His face went almost pale watching her face scrunch up in such a painful grimace and she could see the conflict behind his mask. His masculine face scrunched at his brows fighting to keep his composure. He searched her eyes to find the truth, trying to see what it was that Caprice was seeing behind her eyes, deep in her mind. ‘Yes I can see that now. FUCK this is killing me!’ he gulped as he slammed his fist down on the seat of the bench beside her.


Suddenly he kissed her. Oh how he kissed her. She consumed his kisses with such hunger and need, her body tensed and her back arched as lightning bolts ran down her throat, through her stomach and into her groin overpowering her clit and vagina, the sudden rush of blood flowing so quickly that she experienced a mind orgasm, it was fast, pulsating, extremely brief, but an orgasm, made with the pure fury and passion of a single thought.


He felt her body tense and shutter and he stared at her, mystified that she could feel such desire and achieve such release with just his kiss. His lips dove on hers again, fierce, wanting to fuck her brains out right there, kissing her again and again with more and more passion, their tongues dance in their mouths, neither of them skipping a beat.


Their breathing became harsh gasps as they strained from their need, his one hand buried beneath her long soft hair, the other pulling down her bottom lip to allow deeper entry into her hungry mouth. She grasped at the base of his head, sucking his tongue deeper into her, her other hand was still clamped around his shirt holding herself closer to him.

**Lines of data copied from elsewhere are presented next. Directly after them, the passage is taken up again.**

Lemma target_port_rules_ok p : rules_ok (supported cg) (target_port_rules p).
Proof. unfold target_port_rules. repeat case_match; auto with rules. Qed.
Lemma pod_relabelings_ok lb m ep n : rules_ok (supported cg) (pod_relabelings cg lb m ep n).
Proof.
  pose proof target_port_rules_ok.
  assert (rules_ok (supported cg) (pod_port_rules ep)) by (unfold pod_port_rules; repeat case_match; auto with rules).
  assert (rules_ok (supported cg) (pod_endpoint_rules ep)) by (unfold pod_endpoint_rules; repeat case_match; auto with rules).
  unfold pod_relabelings, appendShardingRelabelingWithAddress, pod_selector_rules.
  case_match; [|apply appendSharding_ok; [done|]]; repeat (apply rules_ok_app; [solve [auto with rules]|]);
    auto with rules.
Qed.
Lemma service_relabelings_ok lb m ep n : rules_ok (supported cg) (service_relabelings cg lb m ep n).
Proof.
  pose proof target_port_rules_ok. set (role := endpointRoleFlavor cg).
  assert (rules_ok (supported cg) (service_port_rules role ep)) by (unfold service_port_rules; repeat case_match; auto with rules).
  assert (rules_ok (supported cg) (service_endpoint_rules ep)) by (unfold service_endpoint_rules; repeat case_match; auto with rules).
  unfold service_relabelings, appendShardingRelabelingWithAddress, service_selector_rules. fold role.
  apply appendSharding_ok; [done|].
  repeat (apply rules_ok_app; [solve [auto 10 with rules]|]); auto with rules.
Qed.
Lemma probe_relabelings_ok lb m n : rules_ok (supported cg) (probe_relabelings cg lb m n).
Proof.
  assert (rules_ok (supported cg) (probe_target_rules cg lb m)).
  { unfold probe_target_rules, prober_rules, ingress_rules, ingress_selector_rules.
    repeat case_match; auto 10 with rules. }
  unfold probe_relabelings, appendShardingRelabelingForProbes. apply appendSharding_ok; [done|].
  auto with rules.
Qed.
End relabelings.

(** ** The generated configurations follow the format *)

Inductive monitor :=
  | MPod (m : PodMonitor) (ep : PodMetricsEndpoint) (i : nat)
  | MService (m : ServiceMonitor) (ep : Endpoint) (i : nat)
  | MProbe (m : Probe).

Section conform.
Context `{SemverLaws} `{PromLibs} {C : Type} `{CacheStore C}.

Definition generate (cg : ConfigGenerator) (api : option APIServerConfig) (store : StoreBuilder C) (shards : Z)
    (x : monitor) : res MapSlice :=
  match x with
  | MPod m ep i => generatePodMonitorConfig cg m ep i api store shards
  | MService m ep i => generateServiceMonitorConfig cg m ep i api store shards
  | MProbe m => generateProbeConfig cg m api store shards
  end.
Definition monitor_meta (x : monitor) : ObjectMeta :=
  match x with
  | MPod m _ _ => pm_ObjectMeta m
  | MService m _ _ => sm_ObjectMeta m
  | MProbe m => probe_ObjectMeta m
  end.
Definition monitor_kind (x : monitor) : GroupKind :=
  match x with
  | MPod m _ _ => pm_TypeMeta m
  | MService m _ _ => sm_TypeMeta m
  | MProbe m => probe_TypeMeta m
  end.
(** What the selection of monitors checks: a namespace, selectors that Kubernetes accepts, a
    valid TLS configuration. *)
Definition monitor_ok (x : monitor) : Prop :=
  om_Namespace (monitor_meta x) ≠ "" ∧
  match x with
  | MPod m ep i => selector_ok (pms_Selector (pm_Spec m))
  | MService m ep i => selector_ok (sms_Selector (sm_Spec m)) ∧ TLSConfig_Validate (ep_TLSConfig ep) = Ok ()
  | MProbe m => True
  end.
(** What holds of a generator and a store when configurations are generated. *)
Record ready (cg : ConfigGenerator) (api : option APIServerConfig) (store : StoreBuilder C) : Prop := {
  ready_cg : cg_wf cg;
  ready_version : supported cg (Since "2.26.0") = true;
  ready_api : api_ok api;
  ready_cache : cache_wf (objStore store);
  ready_labeler : ∃ l, New (cpf_EnforcedNamespaceLabel (cg_cpf cg)) (cpf_ExcludedFromEnforcement (cg_cpf cg)) false = Ok l;
}.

Temporarily losing their minds in the heat of the moment, forgetting where they were, both of them mewing and moaning with their growing passion. Her nipples tightened into hard points and he groaned from his intense erection. Their nostrils flaring in and out as they breathed in and out like two horses going for the finish line. Heads swimming in their furious slaking.


Cassidy couldn’t take it any more and shaking, he slid a restless hand under her skirt expertly moving her panties aside as he plunged a few fingers deeply into her slick drenched pussy. Caprice nearly screamed but his mouth was so hard upon hers, crushing her that she only managed a muffled moan. With laboured breath, moving in time with his fingers while they probed deeper within her cunt he stroked her clit with his thumb making her squirm as she clawed at the button of his jeans, not caring who saw them, she wanted him, right there, right now.


Then suddenly Odessa angrily interrupted them, ‘What the fuck is up with this shit.’ she yelled as she approached from behind Cassidy. Caprice was disoriented, shaken at the sudden departure and was left almost breathless, her mind reeling and head spinning. Cassidy spun around guiltily, like he’d been caught doing something sinful. Had he? He thought. Hiding his wet fingers behind him and placing them in his back pocket to clean off any evidence he stood straight and met Odessa’s glare with shame written all over his flushed face.